Dataset entries:
####

(** * ZCANT core: zero-cross signals, slopes, smoothing and the Anabat writer

    A shallow embedding of [zcant/core.pyx] and the properties of its
    windowing, slope, smoothing and serialisation code.

    NumPy [float64] arrays are lists of Rocq's primitive binary64 floats
    ([PrimFloat.float]): arithmetic, comparisons, NaN and the infinities are
    those of IEEE 754, which is what Python and NumPy compute with.  Python
    exceptions are an explicit error monad.  General facts about float
    comparisons come from the bit-level specification [SpecFloat] through the
    specification of the primitives. *)

From stdpp Require Import base option list strings gmap pretty.
From Stdlib Require Import ZArith QArith Qabs Floats Lia Sorted.

Close Scope Q_scope.

(** * Part I: the embedding *)

(** ** Python exceptions

    A computation returns a value or raises.  [OutOfFuel] is not a Python
    exception: it marks a loop of the model that was cut short, and the
    properties below show that it never comes out. *)

Module Py.

Inductive exn : Type :=
| ValueError (msg : string)
| IndexError (msg : string)
| OutOfFuel.

Inductive res (A : Type) : Type :=
| Ok (a : A)
| Raise (e : exn).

####

**Work request:**
In the data above, how many lines contain the word "OutOfFuel"? Write the number only.

**Response to the exercise:**
2